Personal information
- Full name: Alessandrea Casimere Carpio
- Date of birth: March 4, 2002 (age 24)
- Place of birth: Queens, New York, U.S.
- Height: 5 ft 5 in (1.64 m)
- Positions: Forward; attacking midfielder;

Team information
- Current team: Kaya–Iloilo
- Number: 30

Youth career
- Moreau Catholic Mariners

College career
- Years: Team / Apps / (Gls)
- 2022–2024: San Francisco Dons / 52 / (5)

Senior career*
- Years: Team / Apps / (Gls)
- 2021: San Ramon FC
- 2022–2023: San Francisco Nighthawks /  / (5)
- 2024: Oakland Soul / 8 / (0)
- 2025–: Kaya–Iloilo / 0 / (0)

International career^{‡}
- 2024–: Philippines / 12 / (0)

Medal record
Women's football
Representing the Philippines
Southeast Asian Games
| Gold medal – first place | 2025 Thailand | Team |

= Alex Carpio =

Filipino footballer (born 2002)

Alessandrea Casimere Carpio (born March 4, 2002) is a professional footballer who plays as a forward or midfielder for PFF Women's League club Kaya–Iloilo.
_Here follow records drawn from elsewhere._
(* ===== verification/HeapTuple.v ===== *)
(** The heap tuple header ([src/src/include/access/htup.h]) and combo command
    ids ([src/src/common/backend/utils/time/combocid.cpp]).

    Only the fields of the header that visibility reads are modelled: the two
    32-bit transaction ids (offsets from the bases of the page), the command
    id, the tuple's forward link and the two words of flag bits.  A header is
    the shared contents of the tuple in its page. *)
From S2P Require Import Prelude Xid.
From stdpp Require Import gmap.
#[local] Open Scope Z_scope.

(** ** Flag bits *)

Definition HEAP_COMBOCID : Z := 0x0020.
Definition HEAP_XMAX_EXCL_LOCK : Z := 0x0040.
Definition HEAP_XMAX_SHARED_LOCK : Z := 0x0080.
Definition HEAP_XMAX_KEYSHR_LOCK : Z := Z.lor HEAP_XMAX_EXCL_LOCK HEAP_XMAX_SHARED_LOCK.
Definition HEAP_LOCK_MASK : Z :=
  Z.lor (Z.lor HEAP_XMAX_EXCL_LOCK HEAP_XMAX_SHARED_LOCK) HEAP_XMAX_KEYSHR_LOCK.
Definition HEAP_XMIN_COMMITTED : Z := 0x0100.
Definition HEAP_XMIN_INVALID : Z := 0x0200.
Definition HEAP_XMIN_FROZEN : Z := Z.lor HEAP_XMIN_INVALID HEAP_XMIN_COMMITTED.
Definition HEAP_XMAX_COMMITTED : Z := 0x0400.
Definition HEAP_XMAX_INVALID : Z := 0x0800.
Definition HEAP_XMAX_IS_MULTI : Z := 0x1000.
(** in [t_infomask2] *)
Definition HEAP_XMAX_LOCK_ONLY : Z := 0x0800.

(** ** The tuple and its page *)

Record HeapTupleHeaderData := MkHeader {
  t_xmin : Z;
  t_xmax : Z;
  t_cid : Z;
  t_ctid : Z * Z;
  t_infomask2 : Z;
  t_infomask : Z }.

(** [HeapPageHeader]: the bases of the transaction ids on the page, its LSN. *)
Record HeapPage := MkPage {
  pd_xid_base : Z;
  pd_multi_base : Z;
  pd_lsn : Z }.

(** [HeapTupleData], the pointer to the header apart. *)
Record HeapTupleData := MkTuple {
  t_self : Z * Z;
  t_xid_base : Z;
  t_multi_base : Z }.

Definition HeapTupleCopyBaseFromPage (tup : HeapTupleData) (page : HeapPage) : HeapTupleData :=
  {| t_self := t_self tup;
     t_xid_base := pd_xid_base page;
     t_multi_base := pd_multi_base page |}.

Definition HEAP_XMAX_IS_LOCKED_ONLY (infomask infomask2 : Z) : bool :=
  flag infomask2 HEAP_XMAX_LOCK_ONLY || flag infomask HEAP_XMAX_SHARED_LOCK
  || (Z.land infomask (Z.lor HEAP_XMAX_IS_MULTI HEAP_LOCK_MASK) =? HEAP_XMAX_EXCL_LOCK).

Definition HeapTupleHeaderXminCommitted (tup : HeapTupleHeaderData) : bool :=
  flag (t_infomask tup) HEAP_XMIN_COMMITTED.
Definition HeapTupleHeaderXminInvalid (tup : HeapTupleHeaderData) : bool :=
  Z.land (t_infomask tup) (Z.lor HEAP_XMIN_COMMITTED HEAP_XMIN_INVALID) =? HEAP_XMIN_INVALID.
Definition HeapTupleHeaderXminFrozen (tup : HeapTupleHeaderData) : bool :=
  Z.land (t_infomask tup) HEAP_XMIN_FROZEN =? HEAP_XMIN_FROZEN.

Definition HeapTupleHeaderGetXmin (page : HeapPage) (tup : HeapTupleHeaderData) : Z :=
  ShortTransactionIdToNormal (pd_xid_base page) (t_xmin tup).
Definition HeapTupleHeaderGetXmax (page : HeapPage) (tup : HeapTupleHeaderData) : Z :=
  ShortTransactionIdToNormal
    (if flag (t_infomask tup) HEAP_XMAX_IS_MULTI then pd_multi_base page else pd_xid_base page)
    (t_xmax tup).
Abbreviation HeapTupleHeaderGetRawXmax := HeapTupleHeaderGetXmax.

Definition HeapTupleGetRawXmin (htup : HeapTupleData) (tup : HeapTupleHeaderData) : Z :=
  ShortTransactionIdToNormal (t_xid_base htup) (t_xmin tup).
Definition HeapTupleGetRawXmax (htup : HeapTupleData) (tup : HeapTupleHeaderData) : Z :=
  ShortTransactionIdToNormal
    (if flag (t_infomask tup) HEAP_XMAX_IS_MULTI then t_multi_base htup else t_xid_base htup)
    (t_xmax tup).

Definition HeapTupleHeaderGetRawCommandId (tup : HeapTupleHeaderData) : Z := t_cid tup.

Definition set_infomask (tup : HeapTupleHeaderData) (m : Z) : HeapTupleHeaderData :=
  {| t_xmin := t_xmin tup; t_xmax := t_xmax tup; t_cid := t_cid tup; t_ctid := t_ctid tup;
     t_infomask2 := t_infomask2 tup; t_infomask := m |}.

(** [tup->t_infomask |= bits] *)
Definition or_infomask (tup : HeapTupleHeaderData) (bits : Z) : HeapTupleHeaderData :=
  set_infomask tup (Z.lor (t_infomask tup) bits).

Definition HeapTupleHeaderSetCmin (cid : Z) (tup : HeapTupleHeaderData) : HeapTupleHeaderData :=
  {| t_xmin := t_xmin tup; t_xmax := t_xmax tup; t_cid := cid; t_ctid := t_ctid tup;
     t_infomask2 := t_infomask2 tup;
     t_infomask := Z.land (t_infomask tup) (Z.lnot HEAP_COMBOCID) |}.

Definition HeapTupleHeaderSetCmax (cid : Z) (iscombo : bool) (tup : HeapTupleHeaderData) :
  HeapTupleHeaderData :=
  {| t_xmin := t_xmin tup; t_xmax := t_xmax tup; t_cid := cid; t_ctid := t_ctid tup;
     t_infomask2 := t_infomask2 tup;
     t_infomask := if iscombo then Z.lor (t_infomask tup) HEAP_COMBOCID
                   else Z.land (t_infomask tup) (Z.lnot HEAP_COMBOCID) |}.

(** ** Multixacts *)

Definition MultiXactStatusForUpdate : Z := 3.
Definition ISUPDATE_from_mxstatus (status : Z) : bool := MultiXactStatusForUpdate <? status.

(** The loop that finds the updater among the members. *)
Fixpoint find_updater (members : list MultiXactMember) : Z :=
  match members with
  | [] => InvalidTransactionId
  | m :: rest => if ISUPDATE_from_mxstatus (mxm_status m) then mxm_xid m else find_updater rest
  end.

(** ** Combo command ids *)

(** The table of the combo ids in use, and the hash index from the pair to
    the combo id (at first NULL, created on first use: here empty). *)
Record ComboState := MkCombo {
  comboHash : gmap (Z * Z) Z;
  usedCombos : list (Z * Z) }.

(** Reading outside the table is an access outside the array. *)
Definition GetRealCmin (combos : list (Z * Z)) (combocid : Z) : option Z :=
  fst <$> zlookup combos combocid.
Definition GetRealCmax (combos : list (Z * Z)) (combocid : Z) : option Z :=
  snd <$> zlookup combos combocid.

Definition HeapTupleHeaderGetCmin (combos : list (Z * Z)) (tup : HeapTupleHeaderData) : option Z :=
  let cid := HeapTupleHeaderGetRawCommandId tup in
  if flag (t_infomask tup) HEAP_COMBOCID then GetRealCmin combos cid else Some cid.
Definition HeapTupleHeaderGetCmax (combos : list (Z * Z)) (tup : HeapTupleHeaderData) : option Z :=
  let cid := HeapTupleHeaderGetRawCommandId tup in
  if flag (t_infomask tup) HEAP_COMBOCID then GetRealCmax combos cid else Some cid.

Definition GetComboCommandId (cmin cmax : Z) (s : ComboState) : Z * ComboState :=
  match comboHash s !! (cmin, cmax) with
  | Some combocid => (combocid, s)
  | None =>
      let combocid := zlen (usedCombos s) in
      (combocid, {| comboHash := <[(cmin, cmax) := combocid]> (comboHash s);
                    usedCombos := usedCombos s ++ [(cmin, cmax)] |})
  end.

Section Combo.
Context {ses : Session}.

(** Whether a combo id is needed depends on whether the inserting transaction
    is the current one; [is_current] stands for
    [TransactionIdIsCurrentTransactionId] (Transam.v). *)
Definition HeapTupleHeaderAdjustCmax (is_current : Z -> bool) (page : HeapPage)
    (tup : HeapTupleHeaderData) (cmax : Z) (s : ComboState) : option (Z * bool * ComboState) :=
  if negb (HeapTupleHeaderXminCommitted tup) && is_current (HeapTupleHeaderGetXmin page tup)
  then
    cmin ← HeapTupleHeaderGetCmin (usedCombos s) tup;
    let (combo, s) := GetComboCommandId cmin cmax s in
    Some (combo, true, s)
  else Some (cmax, false, s).

(** [CheckStreamCombocid]: a combo id unknown to this thread; outside a
    stream thread that is a PANIC. *)
Definition CheckStreamCombocid (tup : HeapTupleHeaderData) : result bool :=
  let cid := HeapTupleHeaderGetRawCommandId tup in
  if zlen comboCids <=? cid then
    if StreamThreadAmI then Ok true else Ereport ERRCODE_INTERNAL_ERROR
  else Ok false.
End Combo.

Definition AtEOXact_ComboCid (s : ComboState) : ComboState :=
  {| comboHash := ∅; usedCombos := [] |}.

(** ** Lemmas: flag bits *)

Lemma flag_pow2 m b : 0 <= b -> flag m (2 ^ b) = Z.testbit m b.
Proof.
  intros Hb. unfold flag. destruct (Z.testbit m b) eqn:Ht.
  - destruct (Z.eqb_spec (Z.land m (2 ^ b)) 0) as [He|]; [exfalso|done].
    assert (Z.testbit (Z.land m (2 ^ b)) b = true) as Hc.
    { by rewrite Z.land_spec, Ht, Z.pow2_bits_true. }
    by rewrite He, Z.bits_0 in Hc.
  - rewrite (proj2 (Z.eqb_eq _ _)); [done|]. apply Z.bits_inj'. intros k Hk.
    rewrite Z.land_spec, Z.pow2_bits_eqb, Z.bits_0 by done.
    destruct (Z.eqb_spec b k) as [->|]; [by rewrite Ht|by rewrite andb_false_r].
Qed.

Lemma flag_lor m c b : 0 <= b -> flag (Z.lor m c) (2 ^ b) = flag m (2 ^ b) || flag c (2 ^ b).
Proof. intros. by rewrite !flag_pow2, Z.lor_spec by done. Qed.

(** ** Combo ids: invariant and properties *)

(** The hash maps a pair to a combo id exactly when the table holds the pair
    at that index. *)
Definition combo_wf (s : ComboState) : Prop :=
  forall p i, comboHash s !! p = Some i <-> (0 <= i < zlen (usedCombos s) /\ zlookup (usedCombos s) i = Some p).

Lemma zlookup_app_l {A} (l k : list A) i : 0 <= i < zlen l -> zlookup (l ++ k) i = zlookup l i.
Proof.
  intros Hi. unfold zlookup, zlen in *. destruct (0 <=? i); [|done]. apply lookup_app_l. lia.
Qed.

Lemma zlookup_last {A} (l : list A) x : zlookup (l ++ [x]) (zlen l) = Some x.
Proof.
  unfold zlookup, zlen. destruct (Z.leb_spec 0 (Z.of_nat (length l))); [|lia].
  rewrite Nat2Z.id. by apply list_lookup_middle.
Qed.

Lemma GetComboCommandId_spec cmin cmax s : combo_wf s ->
  let (c, s') := GetComboCommandId cmin cmax s in
  combo_wf s' /\ GetRealCmin (usedCombos s') c = Some cmin
  /\ GetRealCmax (usedCombos s') c = Some cmax
  /\ (usedCombos s' = usedCombos s \/ usedCombos s' = usedCombos s ++ [(cmin, cmax)]).
Proof.
  intros Hwf. unfold GetComboCommandId, GetRealCmin, GetRealCmax.
  destruct (comboHash s !! (cmin, cmax)) as [c|] eqn:Hh.
  - pose proof (proj1 (Hwf _ _) Hh) as [_ Hl]. rewrite Hl. split_and!; auto.
  - cbn [usedCombos comboHash]. rewrite zlookup_last. split_and!; [|done|done|by right].
    intros p i. cbn [usedCombos comboHash]. rewrite zlen_app. change (zlen [(cmin, cmax)]) with 1.
    pose proof (zlen_nonneg (usedCombos s)) as Hn. split.
    + intros Hp. destruct (decide (p = (cmin, cmax))) as [->|Hne].
      * rewrite lookup_insert_eq in Hp. injection Hp as <-. rewrite zlookup_last. split; [lia|done].
      * rewrite lookup_insert_ne in Hp by done. apply Hwf in Hp as [Hi Hp].
        rewrite zlookup_app_l by done. split; [lia|done].
    + intros [Hi Hp]. destruct (Z.eq_dec i (zlen (usedCombos s))) as [->|Hne].
      * rewrite zlookup_last in Hp. injection Hp as <-. by rewrite lookup_insert_eq.
      * rewrite zlookup_app_l in Hp by lia. assert (Hh' : comboHash s !! p = Some i).
        { apply Hwf. split; [lia|done]. }
        rewrite lookup_insert_ne; [done|]. intros <-. congruence.
Qed.

(** The round trip of command ids: deleting a tuple in the transaction
    that inserted it keeps both command ids, through a combo id; the combo
    ids handed out before keep their meaning, the same pair gets the same
    combo id, and a tuple inserted by another transaction stores [cmax]
    itself. *)
Theorem combo_roundtrip (is_current : Z -> bool) (page : HeapPage) (tup : HeapTupleHeaderData)
    (cmin cmax : Z) (s : ComboState) (Hwf : combo_wf s)
    (Hcmin : HeapTupleHeaderGetCmin (usedCombos s) tup = Some cmin) :
  exists c iscombo s',
    HeapTupleHeaderAdjustCmax is_current page tup cmax s = Some (c, iscombo, s')
    /\ combo_wf s'
    /\ HeapTupleHeaderGetCmax (usedCombos s') (HeapTupleHeaderSetCmax c iscombo tup) = Some cmax
    /\ iscombo = negb (HeapTupleHeaderXminCommitted tup) && is_current (HeapTupleHeaderGetXmin page tup)
    /\ (iscombo = true ->
        HeapTupleHeaderGetCmin (usedCombos s') (HeapTupleHeaderSetCmax c iscombo tup) = Some cmin
        /\ GetComboCommandId cmin cmax s' = (c, s'))
    /\ (forall i p, zlookup (usedCombos s) i = Some p -> zlookup (usedCombos s') i = Some p).
Proof.
  unfold HeapTupleHeaderAdjustCmax, HeapTupleHeaderGetCmax.
  destruct (negb _ && _) eqn:Hc.
  - rewrite Hcmin. sbind. pose proof (GetComboCommandId_spec cmin cmax s Hwf) as H.
    destruct (GetComboCommandId cmin cmax s) as [c s'] eqn:Hg.
    destruct H as (Hwf' & Hmin & Hmax & Hused). exists c, true, s'.
    assert (Hfl : flag (t_infomask (HeapTupleHeaderSetCmax c true tup)) HEAP_COMBOCID = true).
    { change HEAP_COMBOCID with (2 ^ 5). cbn [HeapTupleHeaderSetCmax t_infomask].
      change HEAP_COMBOCID with (2 ^ 5). rewrite flag_lor by lia. apply orb_true_r. }
    unfold HeapTupleHeaderGetCmin. rewrite Hfl. split_and!; try done.
    + intros _. split; [done|]. unfold GetComboCommandId in *.
      destruct (comboHash s !! (cmin, cmax)) as [c'|] eqn:Hh; injection Hg as <- <-.
      * by rewrite Hh.
      * cbn [comboHash]. by rewrite lookup_insert_eq.
    + intros i p Hp. destruct Hused as [->| ->]; [done|].
      apply zlookup_Some_range in Hp as Hr. by rewrite zlookup_app_l.
  - eexists _, _, _. split; [reflexivity|]. split_and!; try done.
    assert (flag (t_infomask (HeapTupleHeaderSetCmax cmax false tup)) HEAP_COMBOCID = false) as ->; [|done].
    unfold flag. cbn [HeapTupleHeaderSetCmax t_infomask].
    rewrite <- Z.land_assoc, (Z.land_comm (Z.lnot _)), Z.land_lnot_diag, Z.land_0_r. done.
Qed.

Lemma combo_roundtrip_witness :
  let s := MkCombo {[ (1, 2) := 0 ]} [(1, 2)] in
  let tup := MkHeader 10 0 1 (0, 1) 0 0 in
  exists c iscombo s',
    HeapTupleHeaderAdjustCmax (fun _ => true) (MkPage 0 0 0) tup 4 s = Some (c, iscombo, s')
    /\ combo_wf s'
    /\ HeapTupleHeaderGetCmax (usedCombos s') (HeapTupleHeaderSetCmax c iscombo tup) = Some 4
    /\ iscombo = negb (HeapTupleHeaderXminCommitted tup) && true
    /\ (iscombo = true ->
        HeapTupleHeaderGetCmin (usedCombos s') (HeapTupleHeaderSetCmax c iscombo tup) = Some 1
        /\ GetComboCommandId 1 4 s' = (c, s'))
    /\ (forall i p, zlookup (usedCombos s) i = Some p -> zlookup (usedCombos s') i = Some p).
Proof.
  intros s tup. refine (combo_roundtrip (fun _ => true) (MkPage 0 0 0) tup 1 4 s _ eq_refl).
  intros p i. unfold s. cbn [comboHash usedCombos]. rewrite lookup_singleton_Some. split.
  - intros [<- <-]. split; [unfold zlen; simpl; lia|done].
  - intros [Hi Hp]. change (zlen [(1, 2)]) with 1 in Hi. assert (i = 0) as -> by lia.
    injection Hp as <-. done.
Defined.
Born in the United States, she represents the Philippines at international level.

==Early life==
Alex Carpio grew up in Union City, California, and attended Moreau Catholic High School, where she played high school soccer.

==College career==
Carpio began her collegiate career at the University of San Francisco in 2022. As a junior, she played in all 19 matches, scoring her first collegiate goal in a 1–1 draw against California on September 1. She also recorded an assist in a win over UC Davis.

In 2023, she appeared in all 18 games and made eight starts. She scored four goals during the season, including a brace against UC Riverside and a goal and an assist in a win over Santa Clara. In 2024, as a graduate student, Carpio made 15 appearances with eight starts.

==Club career==
In 2021, Carpio joined San Ramon FC in the Women's Premier Soccer League.
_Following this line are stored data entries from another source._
Lemma wp_CSNLogGetNestCommitSeqNo xid Q w : Inv P w -> TransactionIdIsNormal xid = true ->
  (forall v w', frame P w w' -> nest_answer xid v (w_now w') -> Q v w') ->
  wp (CSNLogGetNestCommitSeqNo xid) Q w.
Proof.
  intros Hi Hn HQ. unfold CSNLogGetNestCommitSeqNo. apply wp_bind, (wp_tick P); [done|].
  intros w1 Hf1 _. apply wp_bind, wp_getw. assert (Hi1 : Inv P w1) by apply Hf1.
  destruct (Inv_now P w1 Hi1) as [Hcons _].
  assert (Hx : 3 <= xid) by (apply Z.leb_le in Hn; done).
  destruct (Z.to_nat xid) as [|fuel] eqn:Hfuel; [lia|].
  destruct (COMMITSEQNO_IS_SUBTRANS (InternalGetCommitSeqNo xid (sh_csnlog (w_now w1)))
    && COMMITSEQNO_IS_COMMITTING (InternalGetCommitSeqNo xid (sh_csnlog (w_now w1)))) eqn:Hsub.
  2:{ eapply wp_of_recursion; [by apply recursive_plain|]. rewrite set_time_same.
      apply HQ; [done|]. rewrite InternalGet_normal by done. by apply nest_entry. }
  rewrite InternalGet_normal in Hsub by done. apply andb_true_iff in Hsub as [Hs1 Hs2].
  pose proof (c_top _ Hcons xid Hn Hs1 Hs2) as Htop.
  destruct (c_parent _ Hcons xid Hn Hs1) as [Hp _]. rewrite Htop in Hp.
  assert (Hnext : forall s later, frame P w1 (set_time s later w1) ->
    RecursiveGetCommitSeqNo sh_csnlog (S (S fuel)) xid (w_now w1) (w_later w1)
      = RecursiveGetCommitSeqNo sh_csnlog (S fuel) (top_of xid) s later ->
    wp (A := Z) (r ← of_option (RecursiveGetCommitSeqNo sh_csnlog (S (S fuel)) xid (w_now w1) (w_later w1));
        let '(csn, (now, later)) := r in modify (set_time now later);; mret csn) Q w1).
  { intros s later Hf Hr. destruct (Inv_now P _ (f_inv _ _ _ Hf)) as [Hcons' _]. simpl in Hcons'.
    rewrite Hr. destruct (c_top_csn s Hcons' xid Hn Hp) as (_ & _ & _ & Hns & _).
    eapply wp_of_recursion; [apply recursive_plain; rewrite InternalGet_normal by done; by rewrite Hns|].
    apply HQ; [by eapply frame_trans|]. rewrite InternalGet_normal by done.
    by apply nest_top. }
  destruct (w_later w1) as [|s later] eqn:Hl.
  - apply (Hnext (w_now w1) []).
    + rewrite <- Hl, set_time_same. by apply frame_refl.
    + cbn [RecursiveGetCommitSeqNo]. rewrite InternalGet_normal by done. by rewrite Hs1, Hs2, Htop.
  - apply (Hnext s later).
    + by apply Inv_time.
    + cbn [RecursiveGetCommitSeqNo]. rewrite (InternalGet_normal xid) by done.
      by rewrite Hs1, Hs2, Htop.
Qed.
In 2022, she played for the San Francisco Nighthawks in the WPSL. She scored her first goal for the club in a 3–2 win over Napa Valley on May 22, 2022. Over the 2022 and 2023 WPSL seasons, she tallied five goals and one assist.

In 2024, Carpio played for Oakland Soul SC in the USL W League, where she made eight appearances during the season.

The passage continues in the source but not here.